▶ Task prompt
Locate, in the data below, the line that contains "Some (1709166605 *" and the line that contains "Definition parseStatus (v"; reproduce exactly those two lines and every line between them, nothing more.

▶ Supplied records
(** [getnum]: two digits, or one when the width is not fixed. *)
Definition getnum (fixed : bool) (s : string) : option (Z * string) :=
  match s with
  | String a s1 =>
      match dig a with
      | None => None
      | Some x =>
          match s1 with
          | String b s2 => match dig b with Some y => Some (10 * x + y, s2) | None => if fixed then None else Some (x, s1) end
          | EmptyString => if fixed then None else Some (x, s1)
          end
      end
  | EmptyString => None
  end.

Definition skip (c : ascii) (s : string) : option string :=
  match s with String a s' => if bool_decide (a = c) then Some s' else None | EmptyString => None end.

Definition year4 (s : string) : option (Z * string) :=
  match getnum true s with
  | Some (hi, s1) => match getnum true s1 with Some (lo, s2) => Some (100 * hi + lo, s2) | None => None end
  | None => None
  end.

Definition is_leap (y : Z) : bool := (y mod 4 =? 0) && (negb (y mod 100 =? 0) || (y mod 400 =? 0)).
Definition days_in (y m : Z) : Z :=
  if m =? 2 then (if is_leap y then 29 else 28) else if bool_decide (m ∈ [4; 6; 9; 11]) then 30 else 31.

(** Midnight of a day of the proleptic Gregorian calendar. *)
Definition date (y m d : Z) : Z :=
  month_first (if 3 <=? m then 12 * y + (m - 3) else 12 * (y - 1) + (m + 9)) + (d - 1) * day.

(** At most nine digits of a fraction count. *)
Fixpoint fraction (digits : nat) (s : string) (ns : Z) : Z * string :=
  match s with
  | String c s' =>
      match dig c with
      | Some d => match digits with
                  | O => fraction O s' ns
                  | S n => fraction n s' (ns + d * 10 ^ Z.of_nat n)
                  end
      | None => (ns, s)
      end
  | EmptyString => (ns, s)
  end.

Definition frac_second (s : string) : Z * string :=
  match s with
  | String c (String b _ as s') =>
      if (bool_decide (c = "."%char) || bool_decide (c = ","%char)) && bool_decide (is_Some (dig b)) then fraction 9 s' 0 else (0, s)
  | _ => (0, s)
  end.

(** The offset in seconds; nothing may follow it. *)
Definition zone (s : string) : option Z :=
  match s with
  | String a s1 =>
      if bool_decide (a = "Z"%char) then (if bool_decide (s1 = ""%string) then Some 0 else None)
      else match getnum true s1 with
      | None => None
      | Some (hr, s2) =>
          match skip ":" s2 with
          | None => None
          | Some s3 =>
              match getnum true s3 with
              | Some (mm, s4) =>
                  if bool_decide (s4 ≠ ""%string) || (24 <? hr) || (60 <? mm) then None
                  else if bool_decide (a = "+"%char) then Some ((hr * 60 + mm) * 60)
                  else if bool_decide (a = "-"%char) then Some (- ((hr * 60 + mm) * 60))
                  else None
              | None => None
              end
          end
      end
  | EmptyString => None
  end.

Definition bind {A B} (x : option A) (k : A → option B) : option B := match x with Some a => k a | None => None end.

Definition ParseRFC3339 (s : string) : option Z :=
  bind (year4 s) (λ '(y, s), bind (skip "-" s) (λ s, bind (getnum true s) (λ '(m, s), bind (skip "-" s) (λ s,
  bind (getnum true s) (λ '(d, s), bind (skip "T" s) (λ s, bind (getnum false s) (λ '(h, s), bind (skip ":" s) (λ s,
  bind (getnum true s) (λ '(mi, s), bind (skip ":" s) (λ s, bind (getnum true s) (λ '(sec, s),
  let '(ns, s) := frac_second s in
  bind (zone s) (λ off,
  if (1 <=? m) && (m <=? 12) && (h <? 24) && (mi <? 60) && (sec <? 60) && (1 <=? d) && (d <=? days_in y m)
  then Some (date y m d + ((h * 60 + mi) * 60 + sec - off) * second + ns) else None)))))))))))).

Example rfc3339 :
  ParseRFC3339 "1970-01-01T00:00:00Z" = Some 0 ∧ ParseRFC3339 "2024-02-29T12:30:05.25Z" = Some (1709209805 * second + 250000000) ∧
  ParseRFC3339 "2024-02-29T1:30:05+01:00" = Some (1709166605 * second) ∧ ParseRFC3339 "2023-02-29T12:30:05Z" = None ∧
  ParseRFC3339 "0001-01-01T00:00:00Z" = Some zero_time ∧ ParseRFC3339 "2024-02-29 12:30:05Z" = None ∧ ParseRFC3339 "2024-02-29T12:30:05" = None.
Proof. vm_compute. done. Qed.

(** ** requests.go

    [wired] is whether the log is configured at all, here and below. *)

Definition parseTime (now : Z) (v : string) : option Z :=
  if bool_decide (v = ""%string) then Some zero_time
  else match ParseRFC3339 v with
       | Some t => Some t
       | None => match ParseDuration v with Some d => Some (now + wrap64 (- d)) | None => None end
       end.

(** A class like 4xx is a range, anything else an exact code. *)
Definition parseStatus (v : string) : option (Z * Z * Z) :=
  if bool_decide (v = ""%string) then Some (0, 0, 0)
  else match v with
       | String a (String b (String _ EmptyString)) =>
           if bool_decide (b = "x"%char) || bool_decide (b = "X"%char) then
             match ParseInt (String a EmptyString) with
             | (d, None) => if (1 <=? d) && (d <=? 5) then Some (0, d * 100, d * 100 + 99) else None
             | (_, Some _) => None
             end
           else match ParseInt v with (n, None) => Some (n, 0, 0) | _ => None end
       | _ => match ParseInt v with (n, None) => Some (n, 0, 0) | _ => None end
       end.

Definition parseCache (v : string) : option (option bool) :=
  if bool_decide (v = ""%string) then Some None
  else if bool_decide (v = "hit"%string) then Some (Some true)
  else if bool_decide (v = "miss"%string) then Some (Some false) else None.

(** [strconv.ParseBool] *)
Definition parseBool (v : string) : option (option bool) :=
  if bool_decide (v = ""%string) then Some None
  else if bool_decide (v ∈ ["1"; "t"; "T"; "TRUE"; "true"; "True"]%string) then Some (Some true)
  else if bool_decide (v ∈ ["0"; "f"; "F"; "FALSE"; "false"; "False"]%string) then Some (Some false)
  else None.

Definition parseLimit (v : string) : option Z :=
  if bool_decide (v = ""%string) then Some 0
  else match ParseInt v with (n, None) => if n <=? 0 then None else Some n | _ => None end.

Definition parseFilter (now : Z) (get : string → string) (scope : option (list string)) : option Filter_ :=
  bind (parseStatus (get "status"%string)) (λ '(code, lo, hi),
  bind (parseCache (get "cache"%string)) (λ cache,
  bind (parseBool (get "fallback"%string)) (λ fallback,
  bind (parseTime now (get "since"%string)) (λ since,
  bind (parseTime now (get "until"%string)) (λ until,
  bind (parseLimit (get "limit"%string)) (λ limit,
  match DecodeCursor (get "cursor"%string) with
  | Err _ => None
  | Ok cursor =>
      Some {| f_TeamIDs := scope; f_Provider := get "provider"%string; f_Model := get "model"%string; f_StatusCode := code;
              f_StatusMin := lo; f_StatusMax := hi; f_CacheHit := cache; f_Fallback := fallback; f_Since := since; f_Until := until;
              f_Limit := limit; f_Cursor := cursor |}
  end)))))).

Definition request_log_disabled : admin_error := {| er_status := 503; er_type := "request_log_disabled" |}.
Definition audit_log_disabled : admin_error := {| er_status := 503; er_type := "audit_log_disabled" |}.
Definition not_found : admin_error := {| er_status := 404; er_type := "not_found" |}.

Section reports.
Context (lt : string → string → bool).

Definition listRequests (wired reachable : bool) (now : Z) (q : admin_request) (s : snapshot) (t : Retention.tables) : result admin_error Page :=
  if negb wired then Err request_log_disabled else
  match orgScope q s with
  | Err e => Err e
  | Ok scope =>
      match parseFilter now (q_query q) scope with
      | None => Err invalid_request
      | Some f => match Query lt reachable f t with Some p => Ok p | None => Err internal_error end
      end
  end.

Definition getRequest (wired reachable : bool) (q : admin_request) (s : snapshot) (t : Retention.tables) : result admin_error Record_ :=
  if negb wired then Err request_log_disabled else
  match orgScope q s with
  | Err e => Err e
  | Ok scope =>
      if negb reachable then Err internal_error
      else match LogQuery.Get (q_id q) scope t with Some r => Ok r | None => Err not_found end
  end.

(** ** costs.go *)

Definition costRange (k : string) : option (Z * CostBucket) :=
  let k := if bool_decide (k = ""%string) then "24h"%string else k in
  if bool_decide (k = "24h"%string) then Some (day, CostHourly)
  else if bool_decide (k = "7d"%string) then Some (7 * day, CostDaily)
  else if bool_decide (k = "30d"%string) then Some (30 * day, CostDaily) else None.

Definition costDimension (k : string) : option CostDimension :=
  let k := if bool_decide (k = ""%string) then "provider"%string else k in
  if bool_decide (k = "provider"%string) then Some CostByProvider
  else if bool_decide (k = "model"%string) then Some CostByModel
  else if bool_decide (k = "team"%string) then Some CostByTeam else None.

Record costPoint := { cp_T : Z; cp_Total : Z; cp_Breakdown : gmap string Z }.

(** One cell added to the points: the points are keyed by the bucket's second,
    which is what its printed time tells apart. *)
Definition add_cell (c : CostCell) (points : gmap Z costPoint) : gmap Z costPoint :=
  if cc_Micros c =? 0 then points
  else
    let k := cc_Bucket c / second in
    let p := default {| cp_T := k; cp_Total := 0; cp_Breakdown := ∅ |} (points !! k) in
    <[k := {| cp_T := k; cp_Total := wrap64 (cp_Total p + cc_Micros c);
              cp_Breakdown := <[cc_Key c := wrap64 (default 0 (cp_Breakdown p !! cc_Key c) + cc_Micros c)]> (cp_Breakdown p) |}]> points.

Definition sooner (a b : costPoint) : Prop := cp_T a ≤ cp_T b.
#[export] Instance sooner_dec : RelDecision sooner.
Proof. intros a b. unfold sooner. apply _. Defined.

▶ Reply to the exercise
  ParseRFC3339 "2024-02-29T1:30:05+01:00" = Some (1709166605 * second) ∧ ParseRFC3339 "2023-02-29T12:30:05Z" = None ∧
  ParseRFC3339 "0001-01-01T00:00:00Z" = Some zero_time ∧ ParseRFC3339 "2024-02-29 12:30:05Z" = None ∧ ParseRFC3339 "2024-02-29T12:30:05" = None.
Proof. vm_compute. done. Qed.

(** ** requests.go

    [wired] is whether the log is configured at all, here and below. *)

Definition parseTime (now : Z) (v : string) : option Z :=
  if bool_decide (v = ""%string) then Some zero_time
  else match ParseRFC3339 v with
       | Some t => Some t
       | None => match ParseDuration v with Some d => Some (now + wrap64 (- d)) | None => None end
       end.

(** A class like 4xx is a range, anything else an exact code. *)
Definition parseStatus (v : string) : option (Z * Z * Z) :=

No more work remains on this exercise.